Ancien président de la Mutualité française, Étienne Caniard a participé aux États généraux de la santé en 1999. Aujourd’hui membre du Conseil économique, social et environnemental, il revient sur le chemin parcouru.
Presque dix-huit ans après les États généraux de la santé, le patient est-il un citoyen acteur de sa santé ?

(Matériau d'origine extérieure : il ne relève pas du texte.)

(** [X13] A length the runtime cannot allocate stops the exchange
    with a panic, not with an error: when the length read is larger
    than the largest [int], or than the largest allocation, the
    allocation of the body panics; nothing is added to the
    accumulator. *)
Theorem gatherFromV3Server_oversized_length
    (plat : Platform) (address : string) (w : World) (s : Socket)
    (ds : list DialAnswer) (ws : list WriteAnswer)
    (r_status r_len : ReadAnswer) (rs : list ReadAnswer) (L : Z) :
  IntSize plat = 32 \/ IntSize plat = 64 ->
  dial_src w = DialOk s :: ds ->
  deadline_answer s = None ->
  write_answers s = WriteOk :: WriteOk :: WriteOk :: ws ->
  read_answers s = r_status :: r_len :: rs ->
  rd_err r_status = None ->
  received 4 (rd_data r_status) <> [] ->
  (forall conn w0 s0 rest,
      socks w0 !! conn = Some s0 -> read_answers s0 = r_len :: rest ->
      fst (readNativeUIntFromConn plat conn w0) = Ret (L, None)) ->
  2 ^ (IntSize plat - 1) - 1 < L \/ maxAlloc plat < L ->
  L <> 0 ->
  exists w',
    gatherFromV3Server plat address w
    = (Panic "runtime error: makeslice: len out of range", w')
    /\ acc w' = acc w.
Proof.
  intros Hsize Hdial Hdl Hwr Hrd Hst Hgot Hlen HL H0.
  v3_request Hsize Hdial Hdl Hwr.
  v3_status Hrd Hst Hgot.
  v3_length Hlen.
  destruct (L =? 0) eqn:E0; [apply Z.eqb_eq in E0; contradiction | clear E0].
  rewrite bind_run. unfold make_bytes.
  destruct ((0 <=? L) && (L <=? 2 ^ (IntSize plat - 1) - 1)
            && (L <=? maxAlloc plat)) eqn:Emk.
  { apply andb_prop in Emk as [Emk E3]. apply andb_prop in Emk as [E1 E2].
    apply Z.leb_le in E2, E3. lia. }
  unfold panic.
  match goal with
  | |- context [conn_Close ?c ?W] =>
      destruct (conn_Close_frame c W) as (e & w' & -> & Ha & _)
  end.
  exists w'. split; [reflexivity |]. rewrite Ha. reflexivity.
Qed.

Il l’est davantage. Le paternalisme médical a reculé. Les patients plus informés voient leurs droits mieux reconnus. Ce mouvement ne se situe pas en opposition aux soignants. Il est la conséquence des performances que l’on peut légitimement attendre de la médecine. Et l’« expertise » du malade se développe autour des pathologies chroniques.
L’accès au dossier médical est-il devenu une formalité ou est-ce que cela pose encore des problèmes ?
Les progrès ont été considérables. Mais certaines difficultés subsistent. On devrait différencier les demandes urgentes, où un second avis médical est nécessaire, des autres demandes.
La loi de 2004 a prévu la généralisation du dossier médical personnel (DMP). Qu’est-ce que cela a changé en pratique ?
Nous n’avons jamais su définir ce que doit précisément être le dossier médical. Un outil de coordination entre les différents soignants ? Un dossier personnel dont le patient est responsable ? Un dossier permettant de sécuriser les interventions urgentes et non programmées ? Tant que nous ne définirons pas précisément les usages du dossier, nous serons tentés par la recherche d’une exhaustivité illusoire et devenue techniquement inutile.
Le médecin doit-il tout dire à son patient ?
Le droit de savoir n’est pas absolu. Il est plus facile de définir les circonstances dans lesquelles le médecin doit tout dire à son patient que celles dans lesquelles il peut cacher des informations. Lorsque le patient exprime le droit de tout savoir, sans ambiguïté, le médecin doit répondre à son attente. Toute information doit être accompagnée d’explications et être délivrée avec empathie. Les médecins doivent apprendre comment annoncer un diagnostic, il existe d’ailleurs des recommandations à ce propos.
Pensez-vous qu’il est nécessaire d’organiser de nouveaux États généraux de la santé ?
Le besoin de débat est toujours aussi présent. Nous n’abordons généralement les questions de santé que sous la pression d’un événement, souvent malheureux, et sous le coup de l’émotion. Il faut ouvrir des débats publics sur les choix éthiques, sur l’organisation des soins la mieux adaptée, sur les contradictions entre proximité et qualité, sur les conditions du maintien à domicile en fin de vie…
Le dossier médical, c’est quoi ?
La notion de dossier médical apparaît au XVIIIe siècle. Il a beaucoup évolué avec le temps, mais ne connaît toujours pas de définition précise. Il est à différencier du dossier pharmaceutique et du dossier médical partagé (DMP) accessible à tout bénéficiaire de l’assurance maladie. Le patient dispose d’un dossier médical par médecin.
Il peut être composé par : les résultats d’examens ; les comptes rendus de consultations, d’interventions, d’hospitalisations ; les soins et médicaments ; les correspondances entre les professionnels de santé. Le dossier médical peut être demandé auprès du professionnel de santé ou de l’établissement de santé qui devra répondre dans un délai de 8 jours.
Le médecin peut-il nous faire tout avaler dès lors que nous lui en donnons le pouvoir ?
« Cabricias arci thuram, catalamus, nominativo hæc musa »… En inventant un « médecin malgré lui » au sabir abscons, au diagnostic et aux remèdes foutraques (du pain trempé dans du vin avec du fromage), Molière interroge notre besoin d’être soigné et notre rapport au savoir médical.
Dès 1923, Jules Romains dans « Knock ou le Triomphe de la médecine » enfonce l’aiguille et livre une comédie grinçante qui fait de la médecine une manipulation à dessein commercial. « Ne confondons pas : est-ce que ça vous chatouille ou ça vous gratouille ? », s’enquiert Louis Jouvet, campant le médecin de campagne prêt à rendre malade toute la circonscription afin de grossir sa clientèle. Comment résister à tant de lumière médicale lorsqu’elle nous prévient : « Les gens bien portants sont des malades qui s’ignorent ! »
Presque cent ans plus tard, la série « Docteur House » a pour personnage central un médecin bourru, d’apparence cynique et aux méthodes peu conventionnelles. Selon lui, « nous sommes tous pathétiques, c’est ce qui rend la vie intéressante ». Poussant (harcelant) malades et soignants jusque dans leurs plus lointains retranchements, il exhorte chacun – spectateur compris – à développer sa capacité de réflexion. Un effort collectif qui va sauver – le plus souvent – le patient.
« Les gens ne veulent pas de médecin malade. Je comprends. Moi, je ne veux pas de patient en bonne santé », plaide-t-il pourtant.